Utility Hydro One says nearly 210,000 customers were still without power as of Saturday at 10 p.m., and those in hardest-hit areas were expected to remain in the dark overnight.
Police forces across southern Ontario say they responded to calls about downed wires, fallen trees and flying debris.
Environment Canada issued wind warnings for essentially all of the province’s southern regions, predicting gusts between 90 and 120 kilometres per hour expected through the afternoon and evening.
The warnings had lifted for much of southwestern Ontario and the Greater Toronto Area by Saturday night, but remained in place for eastern parts of the province.
Earlier, Toronto Police tweeted that there were “many reports” of wires and trees down across the city due to the wind.
They say a fence blew into the road in midtown, not far from where scaffolding reportedly toppled to the ground at a construction site.

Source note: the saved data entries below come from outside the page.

(* ===== verification/CandidateProps.v ===== *)
(** * Candidates: the permutation generator and the selection (dms/orchestrator/bid.go)

    The generator numbers the combinations of bids in mixed radix; this file compares it
    with the plain notion of a choice of one bid per node ([picks]), shows that the
    selection loop ends, and what holds of the candidate it returns. *)

From S2P Require Import Prelude GoStrings GoNumbers AllocationID Key Envelope.
From S2P Require Import Hardware ResourceManager Allocation Ensemble BidCoordinator BidProps.

(** ** Choices *)

(** One bid per node, out of the bids of the node. *)
Definition picks (bids : gmap string (list BidV1)) (c : gmap string BidV1) : Prop :=
  ∀ n, match bids !! n with
       | Some l => ∃ b, c !! n = Some b ∧ b ∈ l
       | None => c !! n = None
       end.

Definition product (l : list (string * list BidV1)) : Z :=
  foldr (λ kv p, Z.of_nat (length kv.2) * p)%Z 1%Z l.

Definition combinations (bids : gmap string (list BidV1)) : Z := product (map_to_list bids).

Lemma product_perm l l' : l ≡ₚ l' → product l = product l'.
Proof. induction 1; simpl; lia. Qed.

Lemma product_pos l : Forall (λ kv, kv.2 ≠ []) l → (1 ≤ product l)%Z.
Proof.
  induction 1 as [|[n bids] l Hb _ IH]; simpl in *; [lia|]. destruct bids; simpl in *; [done|]. nia.
Qed.

Lemma picks_cons n bids l c :
  NoDup (map fst ((n, bids) :: l)) →
  picks (list_to_map ((n, bids) :: l)) c ↔
  ∃ b c', b ∈ bids ∧ picks (list_to_map l) c' ∧ c = <[n := b]> c'.
Proof.
  simpl. intros [Hn Hnd]%NoDup_cons.
  assert (Hfresh : (list_to_map l : gmap string (list BidV1)) !! n = None) by by apply not_elem_of_list_to_map_1.
  split.
  - intros H. pose proof (H n) as H0. rewrite lookup_insert_eq in H0. destruct H0 as (b & Hb & Hin).
    exists b, (delete n c). split_and!; [done| |by rewrite insert_delete_eq, insert_id].
    intros m. specialize (H m). destruct (decide (n = m)) as [<-|Hne].
    + by rewrite Hfresh, lookup_delete_eq.
    + rewrite lookup_insert_ne in H by done. by rewrite lookup_delete_ne.
  - intros (b & c' & Hin & H & ->) m. specialize (H m). destruct (decide (n = m)) as [<-|Hne].
    + rewrite !lookup_insert_eq. eauto.
    + by rewrite !lookup_insert_ne.
Qed.

(** ** Mixed radix *)

Lemma permutatorsBig_modulus m l : (permutatorsBig m l).2 = (m * product l)%Z.
Proof.
  revert m. induction l as [|[n bids] l IH]; intros m; simpl; [lia|].
  specialize (IH (m * Z.of_nat (length bids))%Z). destruct (permutatorsBig _ l). simpl in *. lia.
Qed.

Lemma permutatorsFrom_small m l :
  (1 ≤ m)%Z → Forall (λ kv, kv.2 ≠ []) l → (m * product l < 2 ^ 63)%Z →
  permutatorsFrom m l = permutatorsBig m l.
Proof.
  intros Hm Hl. revert m Hm. induction Hl as [|[n bids] l Hb Hl IH]; intros m Hm Hp; simpl in *; [done|].
  pose proof (product_pos l Hl).
  assert (1 ≤ Z.of_nat (length bids))%Z by (destruct bids; simpl in *; [done|lia]).
  rewrite s64_small by (unfold is_s64; nia). rewrite IH; [done|nia|nia].
Qed.

Lemma s64_mul a b : s64 (s64 a * b) = s64 (a * b).
Proof.
  unfold s64. f_equal.
  replace (((a + 2 ^ 63) mod 2 ^ 64 - 2 ^ 63) * b + 2 ^ 63)%Z
    with ((a + 2 ^ 63) mod 2 ^ 64 * b + (2 ^ 63 - 2 ^ 63 * b))%Z by lia.
  rewrite <- Zplus_mod_idemp_l, Zmult_mod_idemp_l, Zplus_mod_idemp_l. f_equal. lia.
Qed.

Lemma permutatorsFrom_modulus m l : s64 m = m → (permutatorsFrom m l).2 = s64 (m * product l).
Proof.
  revert m. induction l as [|[n bids] l IH]; intros m Hm; simpl; [by rewrite Z.mul_1_r|].
  specialize (IH (s64 (m * Z.of_nat (length bids))) (s64_small _ (s64_range _))).
  destruct (permutatorsFrom _ l). simpl in *. rewrite IH, s64_mul. f_equal. lia.
Qed.

Lemma permutators_names m l :
  map (λ p, (p.1.2, p.2)) (permutatorsBig m l).1 = l ∧ map (λ p, (p.1.2, p.2)) (permutatorsFrom m l).1 = l.
Proof.
  split; revert m; induction l as [|[n bids] l IH]; intros m; simpl; [done| |done|];
    [specialize (IH (m * Z.of_nat (length bids))%Z); destruct (permutatorsBig _ l)
    |specialize (IH (s64 (m * Z.of_nat (length bids)))); destruct (permutatorsFrom _ l)]; simpl in *; by rewrite IH.
Qed.

(** A combination is a choice, whatever the moduli are. *)
Lemma getPermutation_picks ps i c :
  NoDup (map fst (map (λ p : Z * string * list BidV1, (p.1.2, p.2)) ps)) →
  getPermutation ps i = Some c → picks (list_to_map (map (λ p, (p.1.2, p.2)) ps)) c.
Proof.
  revert c. induction ps as [|[[m n] bids] ps IH]; intros c Hnd; simpl map; cbn [getPermutation].
  { intros [= <-] n. by rewrite !lookup_empty. }
  destruct (_ || _); [done|]. destruct (_ <? _)%Z; [done|].
  destruct (bids !! _) as [b|] eqn:Eb; [|done].
  destruct (getPermutation ps i) as [c'|]; [|done]. intros [= <-].
  apply picks_cons; [done|]. exists b, c'. split_and!; [by eapply list_elem_of_lookup_2| |done].
  apply IH; [|done]. simpl in Hnd. by apply NoDup_cons in Hnd as [_ ?].
Qed.

(** Every index gives a combination, and every choice has an index. *)
Lemma getPermutation_total m l i :
  (1 ≤ m)%Z → Forall (λ kv, kv.2 ≠ []) l → (0 ≤ i)%Z →
  is_Some (getPermutation (permutatorsBig m l).1 i).
Proof.
  intros Hm Hl Hi. revert m Hm. induction Hl as [|[n bids] l Hb Hl IH]; intros m Hm; simpl in *; [eauto|].
  assert (1 ≤ Z.of_nat (length bids))%Z by (destruct bids; simpl in *; [done|lia]).
  destruct (IH (m * Z.of_nat (length bids))%Z ltac:(nia)) as [c Hc].
  destruct (permutatorsBig _ l) as [ps mm]. cbn [fst getPermutation] in *. rewrite Hc.
  rewrite (proj2 (Z.eqb_neq m 0)) by lia. rewrite (proj2 (Nat.eqb_neq (length bids) 0)) by lia. cbn [orb].
  set (s := Z.rem _ _).
  assert (0 ≤ s < Z.of_nat (length bids))%Z as Hs.
  { apply Z.rem_bound_pos; [apply Z.quot_pos; lia|lia]. }
  rewrite (proj2 (Z.ltb_ge s 0)) by lia.
  destruct (lookup_lt_is_Some_2 bids (Z.to_nat s)) as [b ->]; [lia|eauto].
Qed.

Lemma getPermutation_index m l c r :
  (1 ≤ m)%Z → Forall (λ kv, kv.2 ≠ []) l → NoDup (map fst l) → picks (list_to_map l) c → (0 ≤ r < m)%Z →
  ∃ i, (0 ≤ i < product l)%Z ∧ getPermutation (permutatorsBig m l).1 (m * i + r) = Some c.
Proof.
  intros Hm Hl. revert m r c Hm.
  induction Hl as [|[n bids] l Hb Hl IH]; intros m r c Hm Hnd Hc Hr; simpl in *.
  { exists 0%Z. split; [lia|]. f_equal. symmetry. apply map_eq. intros k. specialize (Hc k).
    by rewrite lookup_empty in *. }
  apply picks_cons in Hc as (b & c' & Hin & Hc & ->); [|done].
  apply NoDup_cons in Hnd as [_ Hnd].
  apply list_elem_of_lookup in Hin as [j Hj]. pose proof (lookup_lt_Some _ _ _ Hj) as Hlt.
  set (L := Z.of_nat (length bids)). assert (Z.of_nat j < L)%Z by (unfold L; lia).
  destruct (IH (m * L)%Z (m * Z.of_nat j + r)%Z c') as (i & Hi & Hg); [nia|done|done|nia|].
  exists (L * i + Z.of_nat j)%Z. split; [fold L; nia|].
  fold L. destruct (permutatorsBig (m * L) l) as [ps mm]. cbn [fst getPermutation] in *.
  replace (m * (L * i + Z.of_nat j) + r)%Z with (m * L * i + (m * Z.of_nat j + r))%Z by lia.
  rewrite Hg, (proj2 (Z.eqb_neq m 0)), (proj2 (Nat.eqb_neq (length bids) 0)) by lia. cbn [orb]. fold L.
  replace (m * L * i + (m * Z.of_nat j + r))%Z with ((L * i + Z.of_nat j) * m + r)%Z by lia.
  rewrite Z.quot_div_nonneg by nia. rewrite Z.div_add_l, (Z.div_small r m), Z.add_0_r by lia.
  rewrite Z.rem_mod_nonneg by nia. rewrite (Z.mul_comm L i), Z.add_comm, Z.mod_add, Z.mod_small by lia.
  rewrite (proj2 (Z.ltb_ge _ 0)) by lia. by rewrite Nat2Z.id, Hj.
Qed.

(** ** The generator *)

Section generator.
  Context `{Visit : MapVisit} `{NodeGen : NodeIDGenerator}.

Definition nonempty (bids : gmap string (list BidV1)) : Prop := ∀ n l, bids !! n = Some l → l ≠ [].

Lemma visited_bids (bids : gmap string (list BidV1)) :
  list_to_map (visit (map_to_list bids)) = bids ∧ NoDup (map fst (visit (map_to_list bids))).
Proof.
  assert (NoDup (map fst (visit (map_to_list bids)))).
  { rewrite visit_perm. apply NoDup_fst_map_to_list. }
  split; [|done]. rewrite <- (list_to_map_to_list bids) at 2. apply list_to_map_proper; [done|apply visit_perm].
Qed.

Lemma visited_nonempty bids : nonempty bids → Forall (λ kv, kv.2 ≠ []) (visit (map_to_list bids)).
Proof.
  intros H. rewrite visit_perm. apply Forall_forall. intros [n l] Hin%elem_of_map_to_list. by eapply H.
Qed.

Lemma picks_shuffle shuffle bids c :
  (∀ l, shuffle l ≡ₚ l) → picks (shuffle <$> bids) c ↔ picks bids c.
Proof.
  intros Hs. apply forall_proper. intros n. rewrite lookup_fmap. destruct (bids !! n) as [l|]; simpl; [|done].
  by setoid_rewrite (Hs l).
Qed.

Lemma nonempty_shuffle (shuffle : list BidV1 → list BidV1) bids :
  (∀ l, shuffle l ≡ₚ l) → nonempty bids → nonempty (shuffle <$> bids).
Proof.
  intros Hs Hb n l Hl. rewrite lookup_fmap in Hl. apply fmap_Some in Hl as (l' & Hl & ->).
  intros He. apply (Hb _ _ Hl). apply Permutation_nil_r. by rewrite <- (Hs l'), He.
Qed.

Lemma product_bits bids :
  nonempty bids → (combinations bids ≤ 2 ^ permutationBits bids ∧ 0 ≤ permutationBits bids)%Z.
Proof.
  intros Hb. unfold combinations, permutationBits.
  assert (Hl : Forall (λ kv, kv.2 ≠ []) (map_to_list bids)).
  { apply Forall_forall. intros [n l] Hin%elem_of_map_to_list. by eapply Hb. }
  assert (H : ∀ l acc, Forall (λ kv : string * list BidV1, kv.2 ≠ []) l → (0 ≤ acc)%Z →
    let r := fold_left (λ acc b, acc + Z.log2_up (Z.of_nat (length b)))%Z (map snd l) acc in
    (2 ^ acc * product l ≤ 2 ^ r ∧ 0 ≤ r)%Z).
  { clear. intros l acc Hl. revert acc. induction Hl as [|[n bs] l Hb Hl IH]; intros acc Hacc; simpl in *; [lia|].
    assert (0 < Z.of_nat (length bs))%Z as Hpos by (destruct bs; simpl in *; [done|lia]).
    pose proof (Z.log2_up_nonneg (Z.of_nat (length bs))).
    destruct (IH (acc + Z.log2_up (Z.of_nat (length bs)))%Z) as [H1 H2]; [lia|]. split; [|done].
    etrans; [|exact H1]. rewrite Z.pow_add_r by done.
    pose proof (product_pos l Hl). pose proof (Z.pow_pos_nonneg 2 acc).
    assert (Z.of_nat (length bs) ≤ 2 ^ Z.log2_up (Z.of_nat (length bs)))%Z.
    { destruct (decide (Z.of_nat (length bs) = 1)%Z) as [->|]; [done|]. apply Z.log2_up_spec. lia. }
    nia. }
  destruct (H _ 0%Z Hl) as [H1 H2]; [done|]. simpl in *. lia.
Qed.

Lemma combinations_visited bids : product (visit (map_to_list bids)) = combinations bids.
Proof. apply product_perm, visit_perm. Qed.

Lemma combinations_shuffle (shuffle : list BidV1 → list BidV1) bids :
  (∀ l, shuffle l ≡ₚ l) → combinations (shuffle <$> bids) = combinations bids.
Proof.
  intros Hs. unfold combinations. rewrite map_to_list_fmap.
  induction (map_to_list bids) as [|[n l] L IH]; [done|].
  rewrite fmap_cons. unfold product in *.
  cbn [foldr]. by rewrite IH; simpl; rewrite Hs.
Qed.

(** The two generators: the small one is exact unless there are 2^63 combinations, when
    it draws nothing. *)
Lemma small_generator bids :
  nonempty bids → (permutationBits bids ≤ 63)%Z →
  let g := makeCandidateDeploymentSmall bids in
  (combinations bids = 2 ^ 63 ∧ gen_nperm g < 0)%Z ∨
  (combinations bids < 2 ^ 63)%Z ∧
  gen_permutators g = (permutatorsBig 1 (visit (map_to_list bids))).1 ∧
  gen_nperm g = Z.min MaxPermutations (combinations bids) ∧ gen_space g = gen_nperm g.
Proof.
  intros Hb Hbits. pose proof (product_bits bids Hb) as [Hp H0].
  assert (combinations bids ≤ 2 ^ 63)%Z by (etrans; [done|]; apply Z.pow_le_mono_r; lia).
  pose proof (visited_nonempty _ Hb) as Hv. unfold makeCandidateDeploymentSmall.
  destruct (decide (combinations bids = 2 ^ 63)%Z) as [Heq|Hne].
  - left. split; [done|].
    pose proof (permutatorsFrom_modulus 1 (visit (map_to_list bids)) eq_refl) as Hm.
    rewrite combinations_visited, Heq in Hm. destruct (permutatorsFrom _ _) as [ps mm]. cbn [snd] in Hm.
    by subst mm.
  - right. split; [lia|].
    rewrite permutatorsFrom_small by (rewrite ?combinations_visited; (done || lia)).
    pose proof (permutatorsBig_modulus 1 (visit (map_to_list bids))) as Hm.
    rewrite combinations_visited, Z.mul_1_l in Hm.
    destruct (permutatorsBig _ _) as [ps mm]. cbn [snd] in Hm. subst mm. simpl.
    repeat split. unfold MaxPermutations. destruct (Z.ltb_spec 1000000 (combinations bids)); lia.
Qed.

Lemma log2_space m : (1 ≤ m)%Z → (m ≤ 256 ^ ((Z.log2 m + 1 + 7) / 8))%Z.
Proof.
  intros Hm. pose proof (Z.log2_nonneg m). change 256%Z with (2 ^ 8)%Z.
  rewrite <- Z.pow_mul_r by (try apply Z.div_pos; lia).
  pose proof (Z.log2_spec m ltac:(lia)) as [_ Hlt].
  apply Z.lt_le_incl. eapply Z.lt_le_trans; [exact Hlt|]. apply Z.pow_le_mono_r; [lia|].
  pose proof (Z.div_mod (Z.log2 m + 1 + 7) 8). pose proof (Z.mod_pos_bound (Z.log2 m + 1 + 7) 8). lia.
Qed.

Matthew Pegg, the city’s fire chief and head of emergency management, also shared a “heads up” for residents and safety tips on his Twitter account Saturday.
“Please remain alert for flying debris while moving around the (City of Toronto),” he wrote. “If you encounter downed lines, stay at least the length of a school bus away.”
Waterloo Regional Police said several calls had reported downed hydro wires, fallen trees and debris blowing in the high winds.
In a tweet, the police force asked people to drive or walk with caution.
Halton Police also shared reports of dangling traffic lights, downed trees and “flying debris” across the region west of Toronto.
In addition to the southern Ontario wind warnings, Environment Canada also issued snowfall and winter storm warnings for the northeastern part of the province. Up to 20 centimetres of snow is expected in areas such as Timmins and Sault Ste. Marie.
It says a mix of precipitation from freezing rain and ice pellets or snow was expected as a low pressure system moved northeast across the Great Lakes.